Otra respuesta a esta compañera de trabajo negativa podría ser simplemente alejarte de su compañía cuando puedas, para evitar exponerte a su negatividad. ¡O quizás simplemente desarrollar una técnica para cambiar de tema discretamente!

Ahora bien, puedes ver que responder requiere autocontrol y disciplina de tu parte. Primero, debes ser consciente de que tiendes a reaccionar mal en esta circunstancia, y luego debes tener una estrategia alternativa que te indique cómo responder para no reaccionar.

Pregunta n.° 5: ¿Juzgas un libro por su portada?
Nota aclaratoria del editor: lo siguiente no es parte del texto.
(** Caller 2 gets from the cache what the upstream returned for caller 0. *)
Lemma cached_answers_own_question_witness :
  steps (new_wrapper (new_cache 2 fone)) shared_run = Some (after shared_run) /\
  exists (r : RetrievalRequest) (f : RetrievalFilterSet),
    (r, f, RrfExamples.dense1) ∈ wr_upstream (after shared_run) /\
    ((same_question r f (asked_as (u "b")) RrfExamples.filters1 /\
      forall d, _candidate_in_scope d f = _candidate_in_scope d RrfExamples.filters1) \/
     collision r f (asked_as (u "b")) RrfExamples.filters1).
Proof.
  split; [exact shared_reached|].
  exact (cached_answers_own_question 2 fone shared_run (after shared_run) 2
    (in_state (asked_as (u "b")) RrfExamples.filters1
       (CallerDone (CallerResult (Ok RrfExamples.dense1)))) RrfExamples.dense1
    shared_reached shared_plain ltac:(vm_compute; reflexivity) eq_refl).
Defined.

Lemma flights_progress_witness :
  steps (new_wrapper (new_cache 2 fone)) abandoned_run = Some (after abandoned_run) /\
  exists evs' w', Forall (internal (Ok []) fzero) evs' /\ steps (after abandoned_run) evs' = Some w' /\
    forall id c, wr_callers w' !! id = Some c -> caller_done c = true.
Proof.
  exact (conj abandoned_reached (flights_progress 2 fone abandoned_run (after abandoned_run) (Ok []) fzero abandoned_reached)).
Defined.
Definition retrieve (request : RetrievalRequest) (auth : option AuthContext)
    : eff pyexc S RetrievalResult :=
  started <- now;;
  match auth with
  | None => mraise (auth_required request)
  | Some auth =>
      filters <- mlift (filter_set request auth);;
      candidates <- asked_retriever request auth filters;;
      safe_candidates <- mlift (_safe_candidates request auth filters candidates);;
      finished <- now;;
      mreturn {| rt_request_id := rq_request_id request; rt_trace_id := rq_trace_id request;
                 rt_tenant_id := auth_tenant_id auth; rt_user_id := auth_user_id auth;
                 rt_top_k := rq_top_k request; rt_query_summary := _query_summary (rq_query request);
                 rt_candidates := safe_candidates;
                 rt_latency_ms := Some (fmul (fsub finished started) (fofZ 1000));
                 rt_error_code := None |}
  end.
End Service.
End Errors.

(** * Properties *)

Section Props.
Context `{PyRepr, UnicodeDB}.

(** What a candidate needs to be shown to the caller of [filters]. *)
Definition readable (filters : RetrievalFilterSet) (c : RetrievalCandidate) : Prop :=
  rc_tenant_id c = fs_tenant_id filters /\
  exists f, to_vector_acl_filter filters = Ok f /\ acl_allows (rc_acl c) f = true.

(** What a retriever promises to the service. *)
Class CandidateScope {S} (r : candidate_retriever S) : Prop :=
  scope_promise request filters s l s' :
    (0 <= rq_top_k request)%Z -> r request filters s = (Ok l, s') ->
    Forall (readable filters) l /\ NoDup (candidate_key <$> l).
(** [.{1,n}]: a dot does not match a line feed. *)
Fixpoint up_to (n : nat) (r : re) : re :=
  match n with O => REps | S m => ROpt (RCat r (up_to m r)) end.
Definition dot : re := RChr (fun c => negb (c =? 10)%N).
Definition gap (n : nat) : re := RCat dot (up_to (pred n) dot).

Definition _COMPARISON_PATTERNS : list re :=
  [whole [lit "compare"]; whole [lit "versus"];
   RSeq [RBound; lit "vs"; ROpt (lit "."); RBound];
   whole [plural "difference"; spaces; lit "between"];
   whole [plural "pro"; spaces; lit "and"; spaces; plural "con"];
   whole [plural "advantage"; spaces; one_of ["and"; "&"; "vs"]; spaces; plural "disadvantage"];
   whole [plural "strength"; spaces; one_of ["and"; "&"; "vs"]; spaces; lit "weaknesse"; ROpt (lit "s")];
   whole [lit "which"; spaces; one_of ["is"; "one"]; spaces;
          one_of ["better"; "best"; "worse"; "worst"]];
   whole [lit "contrast"]; whole [lit "analyze"]; whole [lit "analysis"];
   whole [lit "trade"; ROpt (RChr (fun c => is_space c || (c =? 45)%N)); plural "off"];
   whole [lit "evaluate"]]%string.

Definition _COMPLEX_PATTERNS : list re :=
  [whole [lit "first"; gap 80; lit "then"];
   RSeq [whole [one_of ["first"; "initially"]]; gap 100;
         whole [one_of ["after"; "subsequently"; "next"; "finally"]]];
   RSeq [whole [RAlt (RSeq [lit "how"; spaces; one_of ["does"; "do"; "can"; "did"; "is"; "are"]])
                     (RSeq [lit "what"; spaces; one_of ["is"; "are"]])];
         gap 120;
         whole [RAnyOf [lit "affect"; lit "impact"; lit "influence";
                        RSeq [lit "lead"; spaces; lit "to"]; RSeq [lit "result"; spaces; lit "in"];
                        lit "cause"; lit "because"; lit "since"; RSeq [lit "due"; spaces; lit "to"]]]];
   whole [one_of ["explain"; "describe"; "elaborate"]; spaces; one_of ["how"; "why"]];
   whole [lit "what"; spaces; one_of ["is"; "are"]; spaces; lit "the"; spaces;
          RAnyOf [plural "reason"; plural "cause"; plural "implication"; plural "consequence";
                  plural "effect"]];
   whole [one_of ["relationship"; "connection"; "link"]; spaces; lit "between"];
   whole [one_of ["underlying"; "root"]; spaces; one_of ["cause"; "reason"; "mechanism"]];
   RSeq [RStr (u "?"); gap 100; RStr (u "?")];
   whole [lit "multi"; ROpt (RChr (fun c => is_space c || (c =? 45)%N));
          one_of ["hop"; "step"; "part"; "stage"]];
   whole [lit "chain"; spaces; lit "of"; spaces; one_of ["thought"; "reasoning"; "events"]]]%string.

Definition _FACTUAL_PATTERNS : list re :=
  [whole [one_of ["what"; "when"; "where"]; spaces; one_of ["is"; "are"; "was"; "were"]];
   whole [lit "who"; spaces;
          one_of ["is"; "are"; "was"; "were"; "invented"; "discovered"; "created"; "founded"; "built";
                  "made"; "wrote"; "painted"; "composed"; "developed"; "designed"]];
   whole [lit "how"; spaces;
          one_of ["many"; "much"; "old"; "long"; "far"; "often"; "tall"; "big"; "large"; "small";
                  "fast"; "heavy"; "deep"; "wide"]];
   whole [lit "define"]; whole [lit "definition"; spaces; lit "of"]]%string.

(** * The classifier *)

Section Classify.
Context `{UnicodeDB}.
Todos tendemos a hacer esto, ¿sabes? Alguien se viste de forma muy diferente a como tú vistes, alguien tiene tatuajes por todo el cuerpo, alguien tiene una opinión política diferente a la tuya… Hay tantas maneras en que nos formamos opiniones e ideas firmes sobre las personas o sobre una situación simplemente por su apariencia, por lo que vemos en el exterior.
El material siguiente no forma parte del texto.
Lemma falls_sorted m :
  Forall (fun r => fnum (sr_rank r)) m -> StronglySorted (sort_le ranked_lt) m ->
  StronglySorted (fun a b => fle (sr_rank b) (sr_rank a) = true) m.
Proof.
  intros Hm Hss. induction Hss as [|x m Hss IH Hall]; [constructor|].
  apply list.Forall_cons in Hm as [Hx Hm]. constructor; [by apply IH|].
  rewrite list.Forall_forall in Hall, Hm |- *. intros y Hy. apply ranked_falls; auto.
Qed.

Lemma filter_records_spec records request filters terms min_score filtered :
  _filter_records records request filters terms min_score = Ok filtered ->
  forall r, r ∈ filtered <-> r ∈ records /\ record_admitted request filters min_score terms r.
Proof.
  unfold _filter_records. destruct (to_vector_acl_filter filters) as [f|] eqn:Hf; [|done].
  intros [= <-] r. rewrite !list_elem_of_In, List.filter_In.
  by rewrite (kept_admitted request filters min_score terms f r Hf).
Qed.

Lemma mapM_err {E A B} (g : A -> result E B) l e :
  mapM g l = Err e -> exists x, x ∈ l /\ g x = Err e.
Proof.
  induction l as [|x l IH]; cbn; [done|]. destruct (g x) as [y|e'] eqn:Hx; cbn.
  - destruct (mapM g l) as [ys|e'']; [done|]. intros [= ->].
    destruct (IH eq_refl) as (z & Hz & Hg). exists z. split; [by right|done].
  - intros [= ->]. exists x. split; [left|done].
Qed.

(** The sparse retriever answers with what the caller may see of the backend's
    records and with all of it, best first.  A query without terms is answered
    without the backend; otherwise the backend is asked once, with the filter
    payload of the caller.  An answer holds the [top_k] best ranked of the records
    that are live, of the caller's tenant, readable under their ACL, match the
    metadata filter, reach the threshold and mention a term.  A retrieval error or
    a cancellation of the backend is passed on, any other exception is wrapped, and
    so is the refusal of a record that makes no valid candidate. *)
Theorem sparse_answers_exact (search : sparse_backend S) kind config request filters s :
  (0 <= rq_top_k request)%Z ->
  let '(r, s') := retrieve search kind config request filters s in
  match _parse_query_terms request config with
  | None => r = Err (query_invalid kind config request filters) /\ s' = s
  | Some [] => r = Ok [] /\ s' = s
  | Some terms =>
      let '(answer, s1) := search request (to_sparse_filter_payload filters) terms config s in
      s' = s1 /\
      match answer, r with
      | Err e, _ =>
          r = Err (if is_retrieval_error e || is_cancelled e then e
                   else search_failed kind config request filters e)
      | Ok records, Ok l => exists best rest,
          Forall2 (fun r c => _candidate_from_record r = Ok c) best l /\
          Z.of_nat (length best) = Z.min (rq_top_k request) (Z.of_nat (length (best ++ rest))) /\
          StronglySorted (fun a b => fle (sr_rank b) (sr_rank a) = true) (best ++ rest) /\
          forall x, x ∈ best ++ rest <->
            x ∈ records /\ record_admitted request filters (sp_min_score config) terms x
      | Ok records, Err e =>
          (e = python_error "ValidationError" /\ exists v, to_vector_acl_filter filters = Err v) \/
          (e = search_failed kind config request filters (python_error "ValidationError") /\
           exists x v, x ∈ records /\ _candidate_from_record x = Err v)
      end
  end.
Proof.
  intros Hk. unfold retrieve. destruct (_parse_query_terms request config) as [[|t0 ts]|]; [done| |done].
  set (terms := t0 :: ts). unfold asked_backend, mthen, mcatch.
  destruct (search request _ terms config s) as [[records|e] s1].
  2: { by destruct (is_retrieval_error e || is_cancelled e). }
  unfold mlift at 1.
  destruct (_filter_records records request filters terms (sp_min_score config)) as [filtered|e] eqn:Hf.
  2: { split; [done|]. left. unfold _filter_records in Hf.
       destruct (to_vector_acl_filter filters); [done|]. injection Hf as <-. eauto. }
  pose proof (filter_records_spec _ _ _ _ _ _ Hf) as Hin. unfold mlift.
  set (sorted := py_sort ranked_lt filtered).
  destruct (candidates_of kind config request filters _) as [l|e] eqn:Hc; (split; [done|]).
  - apply candidates_of_spec in Hc. unfold py_take in Hc. destruct (Z.ltb_spec (rq_top_k request) 0); [lia|].
    exists (take (Z.to_nat (rq_top_k request)) sorted), (drop (Z.to_nat (rq_top_k request)) sorted).
    rewrite take_drop. split_and!; [done| | |].
    + rewrite length_take. lia.
    + assert (Forall (fun r => fnum (sr_rank r)) filtered) as Hn.
      { apply list.Forall_forall. intros x Hx%Hin. destruct Hx as [_ [_ _ [Hfin _] _ _ _]].
        by apply isfinite_num. }
      apply falls_sorted; [by apply py_sort_Forall|]. by apply (py_sort_sorted _ _ ranked_weak).
    + intros x. unfold sorted. rewrite py_sort_elem_of. apply Hin.
  - right. unfold candidates_of in Hc. destruct (mapM _ _) as [l|v] eqn:Hm; [done|].
    injection Hc as <-. split; [done|]. apply mapM_err in Hm as (x & Hx & Hv).
    exists x, v. split; [|done]. by apply Hin, (py_sort_elem_of ranked_lt), (py_take_elem _ (rq_top_k request)).
Qed.

(** ** The search in Python *)

Lemma texts_back (l : list pystr) : py_str <$> (VStr <$> l) = l.
Proof. rewrite <- list_fmap_compose. apply list_fmap_id. Qed.

(** The payload carries the whole filter set. *)
Lemma payload_back filters :
  required_text (fs_tenant_id filters) = Ok (fs_tenant_id filters) ->
  required_text (fs_user_id filters) = Ok (fs_user_id filters) ->
  fs_include_deleted filters = false ->
  _filters_from_payload (to_sparse_filter_payload filters) = Some (Ok filters).
Proof.
  intros Ht Hu Hd. unfold _filters_from_payload. set (p := to_sparse_filter_payload filters).
  assert (dict_get (u "tenant_id") p = Some (VStr (fs_tenant_id filters))) as -> by reflexivity.
  assert (dict_get (u "user_id") p = Some (VStr (fs_user_id filters))) as -> by reflexivity.
  assert (dict_get (u "roles") p = Some (VTuple (VStr <$> fs_roles filters))) as -> by reflexivity.
  assert (dict_get (u "permissions") p = Some (VTuple (VStr <$> fs_permissions filters))) as ->
    by reflexivity.
  assert (dict_get (u "department") p
          = Some (match fs_department filters with Some d => VStr d | None => VNone end)) as ->
    by reflexivity.
  assert (dict_get (u "metadata_filter") p = Some (VDict (fs_metadata_filter filters))) as ->
    by reflexivity.
  assert (dict_get (u "acl_filter") p = Some (VDict (fs_acl_filter filters))) as -> by reflexivity.
  cbv [mbind option_bind]. cbn [py_str]. rewrite Ht, Hu. cbn [_text_tuple dict_or_empty fmap option_fmap option_map default from_option id].
  rewrite !texts_back. destruct filters as [? ? ? [] ? ? ? ?]; cbn in *; by subst.
Qed.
¿Cuántas personas en tu vida son buenos amigos y, sin embargo, se ven muy diferentes a ti? Tienen diferentes orígenes, diferentes experiencias de vida, provienen de diferentes culturas, y aun así son personas entrañables que conoces y amas. Si los juzgaras por su apariencia, tal vez nunca habrían sido buenos amigos.  

Pienso en una persona de mi iglesia, la señorita Shirley, que ahora está con Jesús, quien se propuso estar en la puerta todos los domingos para dar la bienvenida a todos. Su propósito era encontrar a cualquier desconocido y hacerlo sentir bienvenido. Cuando conocí a la señorita Shirley, tenía muchísimas ganas de llevarla a la peluquería y comprarle ropa nueva. ¡No parecía que debiera estar dando la bienvenida a la gente en la puerta! La juzgaba por su apariencia, pero llegué a reconocerla como una de las personas más efectivas de nuestra iglesia. Era querida por muchos y acogió a tantas personas que, de otro modo, nunca habrían conectado con nosotros. Ojalá tuviéramos cien señoritas Shirley. Dios usó su apariencia sencilla para derribar barreras, y ella era una fuerza poderosa para el Señor.

Así que aquí están las cinco preguntas que una persona sabia se hará a menudo:

  • ¿Pienso antes de hablar?
  • ¿Lo consulté con la almohada?
  • ¿He escuchado a ambos lados?
  • ¿Estoy reaccionando o respondiendo? 
  • ¿Estoy juzgando un libro por su portada?

Proverbios 3:13 dice: « Alegre es el que encuentra sabiduría, el que adquiere entendimiento.». No importa quién seas, ni tu edad, puedes encontrar sabiduría y serás bendecido. Creo que estas cinco preguntas te ayudarán.